Yum China operates, among other brands, KFC and Pizza Hut stores in China. Its U.S.-listed shares rose 5.45% on Thursday after the company increased its net new store target for the year by 300 – and plans to return $3 billion to shareholders over the next three years .

“From 2016 to now, we have increased our number of stores by around 80%. However, our headcount has remained almost stable at (around) 430,000 people,” Wat said via video conference.

With technology, she said staff can be promoted to manage multiple stores and support the opening of new locations.

Yum China announced plans on Thursday to invest between $3.5 billion and $5 billion over the next three years to expand its store network, improve its supply chain and strengthen its digital capabilities. This year alone, the company plans to spend between $700 million and $900 million.

Wat said the company began investing in technology during the Covid-19 pandemic to improve visibility into its supply chain and inventory levels at a time when some stores may have to close due to coronavirus controls. lockdown.

Companies of Ali Baba has Walmart‘s Sam’s Club uses software to manage supermarket warehouses and inventory in China, to sell services such as one-hour grocery delivery.

Yum China is building more of its own logistics centers where it can integrate more technology into its supply chain and reduce carbon emissions, Wat said, noting that the company aims to eventually own 30% of its logistics centers instead. than having to rent them.

AI at work

As a result, store managers no longer need to order inventory: ingredients are automatically sent to the store using artificial intelligence-driven forecasts, Wat said.

This technology reduces labor and operating costs, as well as food waste, she said. Wat added that the current coverage of the logistics center also has the capacity to meet Yum China’s planned store openings in the short term.

The company has 33 logistics centers and plans to increase this number to at least 45 over the next three to five years.

Yum China also plans to use generative AI to help store managers better understand and analyze store data, Wat said, emphasizing that this is still at a “very, very early stage.”

She said the company was still evaluating what could be done internally and what needed external help.

Generative AI uses large models to create content that can resemble what a human could produce, but in a much shorter time frame.

Consumer trends

To achieve these technology investment and business growth goals, Wat did not say whether Yum China would hire more staff. “We will hire anyone we need,” she said.

She said the company hasn’t laid off anyone, not even during the three years of the pandemic.

China’s broader economic recovery from Covid-related lockdowns has slowed in recent months.

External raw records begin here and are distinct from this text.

(** Assignment to [_ConsoleConfig._is_init]. *)
Definition with_is_init (b : bool) (c : _ConsoleConfig) : _ConsoleConfig :=
  mk_ConsoleConfig (_indentation_type c) (_indentation_lvl c)
                   (_indentantion_size c) b (_autoreset_colors c).

(** Assignment to the indentation strings of the two classes. *)
Definition with_indentation_lvl (s : string) (c : ConsoleConfig) : ConsoleConfig :=
  mkConsoleConfig (indentation_type c) s (indentantion_size c)
                  (is_start_console c) (autoreset_colors c).

Definition with__indentation_lvl (s : string) (c : _ConsoleConfig) : _ConsoleConfig :=
  mk_ConsoleConfig (_indentation_type c) s (_indentantion_size c) (_is_init c)
                   (_autoreset_colors c).

(** Everything the code reads or changes outside its arguments. *)
Record World := mkWorld {
  engine : _ConsoleConfig;          (* console._ConsoleConfig *)
  facade : ConsoleConfig;           (* consoleverse.ConsoleConfig *)
  stdout : string;                  (* text written by print() *)
  os_calls : list string;           (* commands given to os.system, oldest first *)
  language : Lang;                  (* lang.lang() *)
  os_name : string;                 (* os.name *)
  platform_system : string          (* platform.system() *)
}.

Definition set_engine (c : _ConsoleConfig) (w : World) : World :=
  mkWorld c (facade w) (stdout w) (os_calls w) (language w) (os_name w)
          (platform_system w).

Definition set_facade (c : ConsoleConfig) (w : World) : World :=
  mkWorld (engine w) c (stdout w) (os_calls w) (language w) (os_name w)
          (platform_system w).

Definition set_stdout (s : string) (w : World) : World :=
  mkWorld (engine w) (facade w) s (os_calls w) (language w) (os_name w)
          (platform_system w).

Definition set_os_calls (l : list string) (w : World) : World :=
  mkWorld (engine w) (facade w) (stdout w) l (language w) (os_name w)
          (platform_system w).

(** The class-level defaults of both configuration classes. *)
Definition default_engine : _ConsoleConfig := mk_ConsoleConfig " " "" 2 false true.
Definition default_facade : ConsoleConfig := mkConsoleConfig " " "" 2 false true.

(** A process that has just imported the package, on a POSIX system. *)
Definition fresh_world : World :=
  mkWorld default_engine default_facade "" [] en "posix" "Linux".

(** Computations: a world in, an outcome and the world left behind out.
    Effects that took place before an exception stay in the world. *)
Definition M (A : Type) : Type := World -> outcome A * World.

Definition ret {A} (a : A) : M A := fun w => (Ok a, w).

Definition raise {A} (e : exn) : M A := fun w => (Raise e, w).

Definition bind {A B} (m : M A) (k : A -> M B) : M B :=
  fun w =>
    match m w with
    | (Ok a, w') => k a w'
    | (Raise e, w') => (Raise e, w')
    end.

Definition lift {A} (o : outcome A) : M A := fun w => (o, w).

Definition modify (f : World -> World) : M unit := fun w => (Ok tt, f w).

Definition read {A} (f : World -> A) : M A := fun w => (Ok (f w), w).

Declare Scope py_scope.
Delimit Scope py_scope with py.
Notation "x <- c ;; k" := (bind c (fun x => k))
  (at level 61, c at next level, right associativity) : py_scope.
Notation "c ;; k" := (bind c (fun _ => k))
  (at level 61, right associativity) : py_scope.
Open Scope py_scope.

(** [for x in l: body(x)] *)
Fixpoint for_each {A} (l : list A) (body : A -> M unit) : M unit :=
  match l with
  | [] => ret tt
  | x :: rest => body x ;; for_each rest body
  end.

(** [print(text, end=endl)] *)
Definition print (text endl : string) : M unit :=
  modify (fun w => set_stdout (stdout w ++ text ++ endl) w).

(** [os.system(cmd)] *)
Definition os_system (cmd : string) : M unit :=
  modify (fun w => set_os_calls (os_calls w ++ [cmd]) w).

(* ------------------------------------------------------------------ *)
(** ** term/new_colors.py                                              *)
(* ------------------------------------------------------------------ *)

Definition ESC : string := String (ascii_of_nat 27) "".

(** [_ColorBase] *)
Definition RESET_FORMAT_COLOR : Z := 0.
Definition START_FORMAT_COLOR (code : Z) : string :=
  ESC ++ "[" ++ str_of_int code ++ "m".
Definition END_FORMAT_COLOR : string := START_FORMAT_COLOR RESET_FORMAT_COLOR.
Definition start (color : Z) : string := START_FORMAT_COLOR color.
Definition reset : string := END_FORMAT_COLOR.

(** A [dict] with string keys, in insertion order. *)
Fixpoint dict_get (d : list (string * string)) (k : string) : option string :=
  match d with
  | [] => None
  | (k', v) :: rest => if String.eqb k k' then Some v else dict_get rest k
  end.

Definition dict_has (d : list (string * string)) (k : string) : bool :=
  match dict_get d k with Some _ => true | None => false end.

Module ColorText.
Definition BLACK_CODE : Z := 30.
Definition RED_CODE : Z := 31.
Definition GREEN_CODE : Z := 32.
Definition YELLOW_CODE : Z := 33.
Definition BLUE_CODE : Z := 34.
Definition MAGENTA_CODE : Z := 35.
Definition CYAN_CODE : Z := 36.
Definition WHITE_CODE : Z := 37.

Definition COLORS : list (string * string) :=
  [ ("BLACK", start BLACK_CODE); ("RED", start RED_CODE);
    ("GREEN", start GREEN_CODE); ("YELLOW", start YELLOW_CODE);
    ("BLUE", start BLUE_CODE); ("MAGENTA", start MAGENTA_CODE);
    ("CYAN", start CYAN_CODE); ("WHITE", start WHITE_CODE) ].

Definition COLORS_LIST : list string := map fst COLORS.

(** [__getitem__] *)
Definition getitem (color : string) : outcome string :=
  match dict_get COLORS (upper color) with
  | Some v => Ok v
  | None => Raise (ColorTextError color)
  end.

(** [__contains__] *)
Definition contains (color : string) : bool := dict_has COLORS (upper color).
End ColorText.

Module ColorBackground.
Definition BG_BLACK_CODE : Z := 40.
Definition BG_RED_CODE : Z := 41.
Definition BG_GREEN_CODE : Z := 42.
Definition BG_YELLOW_CODE : Z := 43.
Definition BG_BLUE_CODE : Z := 44.
Definition BG_MAGENTA_CODE : Z := 45.
Definition BG_CYAN_CODE : Z := 46.
Definition BG_WHITE_CODE : Z := 47.

Definition BACKGROUNDS : list (string * string) :=
  [ ("BG_BLACK", start BG_BLACK_CODE); ("BG_RED", start BG_RED_CODE);
    ("BG_GREEN", start BG_GREEN_CODE); ("BG_YELLOW", start BG_YELLOW_CODE);
    ("BG_BLUE", start BG_BLUE_CODE); ("BG_MAGENTA", start BG_MAGENTA_CODE);
    ("BG_CYAN", start BG_CYAN_CODE); ("BG_WHITE", start BG_WHITE_CODE) ].

Definition BACKGROUNDS_LIST : list string := map fst BACKGROUNDS.

Definition getitem (background : string) : outcome string :=
  match dict_get BACKGROUNDS (upper background) with
  | Some v => Ok v
  | None => Raise (ColorBackgroundError background)
  end.

Definition contains (background : string) : bool :=
  dict_has BACKGROUNDS (upper background).
End ColorBackground.

Module ColorStyle.
Definition BOLD_CODE : Z := 1.
Definition UNDERLINE_CODE : Z := 4.
Definition BLINK_CODE : Z := 5.
Definition REVERSE_CODE : Z := 7.
Definition CONCEAL_CODE : Z := 8.

Definition STYLES : list (string * string) :=
  [ ("BOLD", start BOLD_CODE); ("UNDERLINE", start UNDERLINE_CODE);
    ("BLINK", start BLINK_CODE); ("REVERSE", start REVERSE_CODE);
    ("CONCEAL", start CONCEAL_CODE) ].

Definition STYLES_LIST : list string := map fst STYLES.

Definition getitem (style : string) : outcome string :=
  match dict_get STYLES (upper style) with
  | Some v => Ok v
  | None => Raise (ColorStyleError style)
  end.

Definition contains (style : string) : bool := dict_has STYLES (upper style).
End ColorStyle.

(** Modelled from the spec: the class [StyleText] that [console.py] takes
    from [consoleverse.term] is not among the sources.  The spec gives the
    style table the same five entries, case-insensitive lookup and membership
    test as the two colour tables, which is what [ColorStyle] of
    [new_colors.py] implements. *)
Module StyleText.
Definition getitem : string -> outcome string := ColorStyle.getitem.
Definition contains : string -> bool := ColorStyle.contains.
End StyleText.


(* ------------------------------------------------------------------ *)
(** ** Python numbers                                                  *)
(* ------------------------------------------------------------------ *)

(** The numbers [progress_bar] is called with.  Python hands [<], [>],
    [*] and [int()] to the type of [progress]: an [int] or a [Fraction]
    computes exactly and is an exact rational here; a [float] is an IEEE 754
    binary64 number, given by its sign, mantissa and exponent, on which the
    operations round as the standard prescribes. *)
Inductive number :=
| Exact (q : Q)
| Float (f : spec_float).
Bind Scope Q_scope with number.
Coercion Exact : Q >-> number.

(** The format of a Python [float]. *)
Definition prec : Z := 53.
Definition emax : Z := 1024.

(** The floats [0.0] and [1.0]. *)
Definition float_0 : spec_float := S754_zero false.
Definition float_1 : spec_float := S754_finite false 4503599627370496 (-52).

(** The conversion of an [int] operand of a float operation: the nearest
    float, ties to even, and [OverflowError] for an [int] beyond the
    range of the floats. *)
Definition float_of_int (n : Z) : outcome spec_float :=
  match binary_normalize prec emax n 0 false with
  | S754_infinity _ | S754_nan =>
      Raise (OverflowError "int too large to convert to float")
  | f => Ok f
  end.

(** [int(f)] on a float: truncation towards zero; NaN and the infinities
    have no integer. *)
Definition int_of_float (f : spec_float) : outcome Z :=
  match f with
  | S754_zero _ => Ok 0
  | S754_finite s m e =>
      let magnitude := if 0 <=? e then Zpos m * 2 ^ e else Zpos m / 2 ^ (- e) in
      Ok (if s then - magnitude else magnitude)
  | S754_infinity _ =>
      Raise (OverflowError "cannot convert float infinity to integer")
  | S754_nan => Raise (ValueError "cannot convert float NaN to integer")
  end.


(* ------------------------------------------------------------------ *)
(** ** console.py: the Console Engine                                  *)
(* ------------------------------------------------------------------ *)

Module console.

Definition NAME : string := "ConsoleVerse".

Definition __START_LANGS (l : Lang) : string :=
  match l with en => "START" | es => "INICIA" end.

Definition __END_LANGS (l : Lang) : string :=
  match l with en => "END" | es => "TERMINA" end.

The latest available data for young people aged 16 to 24 shows an unemployment rate of around 20% this summer, while the overall unemployment rate in cities is much lower, close to 5.2%.

General uncertainty about future incomes weighed on consumer spending.

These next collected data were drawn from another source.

(** The handler sets the timer and waits exactly when the three fields are
    filled and the button has its two children; what it will log and submit
    is what the fields held at that moment. *)
Theorem start_awaits_iff (st : State) :
  ((∃ st1 data, start st = (st1, Awaiting data))
   ↔ all_filled st ∧ button_complete st)
  ∧ (∀ st1 data, start st = (st1, Awaiting data) →
       formData_get "name" st = Some (fd_name data)
       ∧ formData_get "email" st = Some (fd_email data)
       ∧ formData_get "message" st = Some (fd_message data)
       ∧ timers st1 = (timers st ++ [(2000, SubmissionDone data)])%list
       ∧ console st1 = console st).
Proof.
  split; [split|].
  - intros (st1 & data & Hstart). unfold start in Hstart.
    destruct (js_not _ || js_not _ || js_not _) eqn:Hv.
    { by destruct (showToast _ _ _). }
    split; [by apply validation_passes|].
    destruct (setLoadingState true st) as [st' [|e]] eqn:Hl; [|done].
    by apply (setLoadingState_normal true st st').
  - intros [Hf Hb]. destruct (start_filled st Hb Hf) as (data & Hstart).
    by eexists _, data.
  - intros st1 data Hstart. unfold start in Hstart.
    destruct (js_not _ || js_not _ || js_not _) eqn:Hv.
    { by destruct (showToast _ _ _). }
    apply validation_passes in Hv as (n & e & m & Hn & He & Hm & _).
    rewrite Hn, He, Hm in Hstart. simpl in Hstart.
    unfold setLoadingState in Hstart.
    destruct (submitBtn st) as [b|]; [|done].
    destruct (btnText b); [|done]. destruct (btnLoading b); [|done].
    injection Hstart as <- <-. by rewrite Hn, He, Hm.
Qed.
(** * ptinstaller: the Pythonista Tools installer

    A shallow embedding of [src/ptinstaller.py]: the listing parser
    ([PythonistaToolsRepo.get_tools_from_md]), the two installers
    ([GitHubRepoInstaller], [GistInstaller]) and the install / uninstall
    orchestration ([PythonistaToolsInstaller]).

    Text is modelled as [string] (8-bit characters); dictionaries as
    [gmap]; the mutable process state (parse cache, file system, network
    log, user interface) as one record threaded through a state-and-
    exception monad. *)

From Stdlib Require Import Ascii String.
From stdpp Require Import gmap strings list.

Local Open Scope string_scope.
Local Open Scope list_scope.

(** Text is appended by computation, as lists are. *)
Arguments String.append !s1 s2 : simpl nomatch.

(** ** Python's [re] on the fragment the program uses

    The four patterns of the source only repeat single characters, so the
    engine has greedy single-character repetition with backtracking into
    the continuation, numbered capture groups and the [^] anchor. *)
Module Re.

Inductive cset : Type :=
| Any                                 (* .      every character but newline *)
| Only (c : ascii)                    (* a literal character *)
| NoneOf (l : list ascii)             (* [^...] *)
| Between (l : list (ascii * ascii)). (* [a-z...] a union of ranges *)

Definition newline : ascii := "010"%char.

Definition in_range (c : ascii) (r : ascii * ascii) : bool :=
  (nat_of_ascii (fst r) <=? nat_of_ascii c)%nat
  && (nat_of_ascii c <=? nat_of_ascii (snd r))%nat.

Definition member (cs : cset) (c : ascii) : bool :=
  match cs with
  | Any => negb (Ascii.eqb c newline)
  | Only d => Ascii.eqb c d
  | NoneOf l => negb (existsb (Ascii.eqb c) l)
  | Between l => existsb (in_range c) l
  end.

Inductive node : Type :=
| One (cs : cset)
| Star (cs : cset)      (* cs*  greedy *)
| Plus (cs : cset)      (* cs+  greedy *)
| Opt (cs : cset)       (* cs?  greedy *)
| Open (g : nat)        (* (    start of group g *)
| Close (g : nat)       (* )    end of group g *)
| Bol.                  (* ^ *)

Definition regex : Type := list node.

(** Literal text of a pattern. *)
Fixpoint lit (s : string) : regex :=
  match s with
  | EmptyString => []
  | String c s' => One (Only c) :: lit s'
  end.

Despite the expansion of its business, Yum China said it expects same-store sales this year to reach 90% of 2019 levels.

Wat noted that Yum China opened more than half of its stores after 2019 and that its stores are roughly distributed between the country’s largest cities and less developed areas.

She described summer business as a peak period for the company, particularly when it comes to local tourism, and said transactions remained “strong” in September after school started.

Yum China also has a local joint venture with Italian coffee brand Lavazza, which now has more than 100 stores in China.

Wat said that in addition to coffee, the company was exploring how to introduce more food products for the brand in China.